We live in a time when people don’t really get to know their neighbors. This can be especially true for people living in apartment buildings. Since the residents of apartment buildings seem to change yearly, they may not feel the need to invest much time or effort into getting to know each other. But getting to know your neighbors can be the first step to building a safety alliance together.

Not sure how to start? Here are a few tips!

First, get to know each other.

It’s human nature to be more protective and respectful of people with whom we have a connection. If you introduce yourself to your neighbors, make small talk, get to know them and let them get to know you, your neighbors are bound to care a little more if they see someone suspicious lurking around your unit. They know you, you’re friendly and they care about your well being. That means they’ll notice when anything strange is up.

Grab loose mail for neighbors you’re friendly with.

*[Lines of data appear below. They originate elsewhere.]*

(** The same URL under two anchors, the first with a short text. *)
Definition html_short_first : pystr :=
  py "<html><body><p><a href='https://example.com/news/2026/markets-report'>Read it</a></p><p><a href='https://example.com/news/2026/markets-report'>Markets rallied today on earnings</a>"
  ++ concat (repeat (py "word ") 100)
  ++ py "</p></body></html>".

Definition doc_short_first : node :=
  document
    [el "p" [anchor "https://example.com/news/2026/markets-report" "Read it"];
     el "p"
       [anchor "https://example.com/news/2026/markets-report"
          "Markets rallied today on earnings";
        words_of 100 "word"]].

Definition mail_short_first : Externals :=
  parsed_as html_short_first doc_short_first.

(** One paragraph of two lines: a headline, a line feed, and 120 words. *)
Definition two_lines : pystr :=
  py "Weekly market notes" ++ [10%N]
  ++ concat (repeat (py "stocks rose again ") 39) ++ py "stocks rose again".

Definition html_two_lines : pystr :=
  py "<html><body><p>" ++ two_lines ++ py "</p></body></html>".

Definition doc_two_lines : node :=
  document [el "p" [NavigableString two_lines]].

Definition mail_two_lines : Externals := parsed_as html_two_lines doc_two_lines.

(** *** Long blurbs *)

(** 120 five-character steps [abcd ] and a last word: 604 characters, with
    a space as the 600th. *)
Definition content_space_at_limit : pystr :=
  concat (repeat (py "abcd ") 120) ++ py "tail".
(** Insertion of a record into a list kept in primary-key order. *)
Fixpoint key_insert (x : Key * A) (l : list (Key * A)) : list (Key * A) :=
  match l with
  | [] => [x]
  | y :: l' =>
      if cmp_le (key_compare x.1 y.1) then x :: y :: l'
      else y :: key_insert x l'
  end.

(** The records of a store in primary-key order, the order in which
    [getAll] and a forward cursor deliver them. *)
Definition records (m : gmap Key A) : list (Key * A) :=
  foldr key_insert [] (map_to_list m).

(** The records that a single-property index files under [k]. *)
Definition index_only (ix : A -> option Key) (k : Key) (m : gmap Key A)
  : list (Key * A) :=
  List.filter (fun r => bool_decide (ix r.2 = Some k)) (records m).

(** The records that a compound index files within a bound. *)
Definition index_bound (ix : A -> option (list Key)) (lower upper : list Key)
    (m : gmap Key A) : list (Key * A) :=
  List.filter
    (fun r => match ix r.2 with
              | Some k => in_bound lower upper k
              | None => false
              end)
    (records m).

(** The cursor loop [cursor.delete(); cursor.continue()] run until the
    cursor is exhausted: every visited record is deleted. *)
Definition cursor_delete_all (visited : list (Key * A)) (m : gmap Key A)
  : gmap Key A :=
  foldl (fun acc r => delete r.1 acc) m visited.
End Store.
(** * Library management service: borrowing and fee engine

    A shallow embedding of [services/library_service.py] and the proofs of
    its specified properties.

    Conventions of the embedding.
    - Python [int] is [Z]; Python [str] is [string], read as ASCII text.
    - Money is a Python [float] in the source.  Every amount the engine
      computes is a multiple of one half below 2^24, and every comparison
      is against 0 or 15, so binary64 arithmetic is exact on them; amounts
      are modelled by exact rationals [Q].
    - [datetime] is the record of its calendar and clock fields; dates are
      ordered and subtracted the way CPython's [datetime] module does it,
      through the proleptic Gregorian ordinal.
    - The persistence module, the payment gateway class and the wall clock
      are collaborators that are not part of the service: they are taken as
      interfaces ([Persistence], [PaymentGateway], [Clock]) and every
      theorem holds for all their implementations. *)

From Stdlib Require Import ZArith QArith Qround Qminmax Qabs.
From Stdlib Require Import String Ascii List Lia Bool DecimalString.
Import ListNotations.

Local Open Scope string_scope.
Local Open Scope Z_scope.
(** For a point with [y >= 0] other than the origin, [reflect_point] is
    the mirror image [2 (v.u) u - v] across the line through the origin
    with direction [u = (-sin theta, cos theta)], i.e. at angle [theta]
    from the y-axis. *)
Theorem reflect_point_mirror (x y theta : R) :
  0 < x^2 + y^2 -> 0 <= y ->
  let ux := - sin theta in let uy := cos theta in
  reflect_point x y theta =
  Some (2 * (x * ux + y * uy) * ux - x, 2 * (x * ux + y * uy) * uy - y).
Proof.
  intros H Hy; cbv zeta.
  rewrite reflect_point_closed, Rabs_pos_eq by assumption.
  f_equal; f_equal;
    [rewrite sin_2a, cos_2a_sin; ring | rewrite sin_2a, cos_2a_cos; ring].
Qed.

(** [reflect_point] is undefined ([nan]) exactly at the origin. *)
Theorem reflect_point_none_iff (x y theta : R) :
  reflect_point x y theta = None <-> x = 0 /\ y = 0.
Proof.
  split.
  - intro E; destruct (Rlt_dec 0 (x^2 + y^2)) as [H|H].
    + rewrite reflect_point_closed in E by exact H; discriminate.
    + apply sum_sq_zero; nra.
  - intros [-> ->]; apply reflect_point_origin.
Qed.

(** ** Degenerate inputs *)

(** When [PD/2 = PLD + RCD] the circle of [CD] shrinks to the origin:
    a [CD] returned by Stage 2 is [(0, 0)] and [CDR = 0]. *)
Theorem CD_at_origin (p : params) (cdx cdy : R) :
  rho p = 0 ->
  CDX (final_sol_eval p) = Some cdx -> CDY (final_sol_eval p) = Some cdy ->
  cdx = 0 /\ cdy = 0 /\ CDR (final_sol_eval p) = Some 0.
Proof.
  intros Hr Ex Ey.
  assert (Hz : cdx = 0 /\ cdy = 0).
  { change (CDX (final_sol_eval p)) with
      (x <- BCX_eval p ;; y <- BCY_eval p ;; CDX_expr p x y) in Ex.
    change (CDY (final_sol_eval p)) with
      (x <- BCX_eval p ;; y <- BCY_eval p ;; CDY_expr p x y) in Ey.
    destruct (BCX_eval p) as [x|]; cbn [vbind] in Ex, Ey; [|discriminate].
    destruct (BCY_eval p) as [y|]; cbn [vbind] in Ex, Ey; [|discriminate].
    destruct (CDX_expr_some p x y cdx Ex) as (HQ & _ & ->).
    destruct (CDY_expr_some p x y cdy Ey) as (_ & Hd & ->).
    apply sum_sq_zero; rewrite CD_on_circle by assumption; rewrite Hr; ring. }
  destruct Hz as [-> ->]; split; [reflexivity|]; split; [reflexivity|].
  change (CDR (final_sol_eval p)) with
    (x <- CDX (final_sol_eval p) ;; y <- CDY (final_sol_eval p) ;; CDR_expr x y).
  rewrite Ex, Ey; cbn [vbind]; unfold CDR_expr; rewrite vsqrt_sum_sq.
  replace (0 ^ 2 + 0 ^ 2) with 0 by ring; rewrite sqrt_0; reflexivity.
Qed.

While each unit likely has its own mailbox, UPS, FedEx and even the general mail person often drops items off in a public bin by the boxes. This means personal documents like financial statements, as well as things you bought online, are up for grabs. If you see items in the public bin or outside of mail boxes, grab them and personally deliver them to each unit. Create an environment where you look out for each other. Your neighbors will greatly appreciate this and may start doing the same for you.

Lock the laundry room.

Put up signs in the laundry room asking that people please lock it each time they go in and out. Leaving it open can mean that vagrants can enter, and strangers can walk in and steal laundry. Let your neighbors know that if they accidentally ever lock their laundry room key inside the laundry room, they are free to knock on your door and have you open it for them. The same goes for residents who have temporarily lost their laundry room key. This will discourage people from leaving the laundry room unlocked when they don’t have a key.

Petition for motion sensor lights.

Speak to your neighbors and ask them to agree to petition your landlord to put up motion sensor lights. Having motion sensor lights in the back alley can discourage criminals from loitering, selling drugs or doing other illegal activities. Having motion sensor lights in the parking spots can prevent criminals on the run in the neighborhood from hiding between vehicles if the police are looking for them. Motion sensor lights in the corridors in front of the unit doors can stop prowlers from attacking residents when they are entering their apartments at night.

Look out for each other’s children.

If you ever see one of your neighbor’s children talking to a stranger, go up to that stranger and introduce yourself. Stand with the child and let the stranger know you’re keeping an eye on that child. When you do see the child’s parent, tell them about the incident and describe the stranger so they can determine if that was somebody they know, or someone they need to worry about.

Help the single units.

If there are any men, women or elderly individuals who live alone in your building, let them have your phone number. Tell them that if they ever feel unsafe—say when there is a reported criminal on the run in your neighborhood—they can call you and even get together if they don’t feel comfortable being alone. If an elderly person lives alone, offer to meet their private nurses and vet them to make sure they aren’t trying to take advantage of their patient.
An apartment building that sticks together can better prevent crime and take themselves off the target list for prowlers assessing the neighborhood. You may even find that you really enjoy getting to know your neighbors!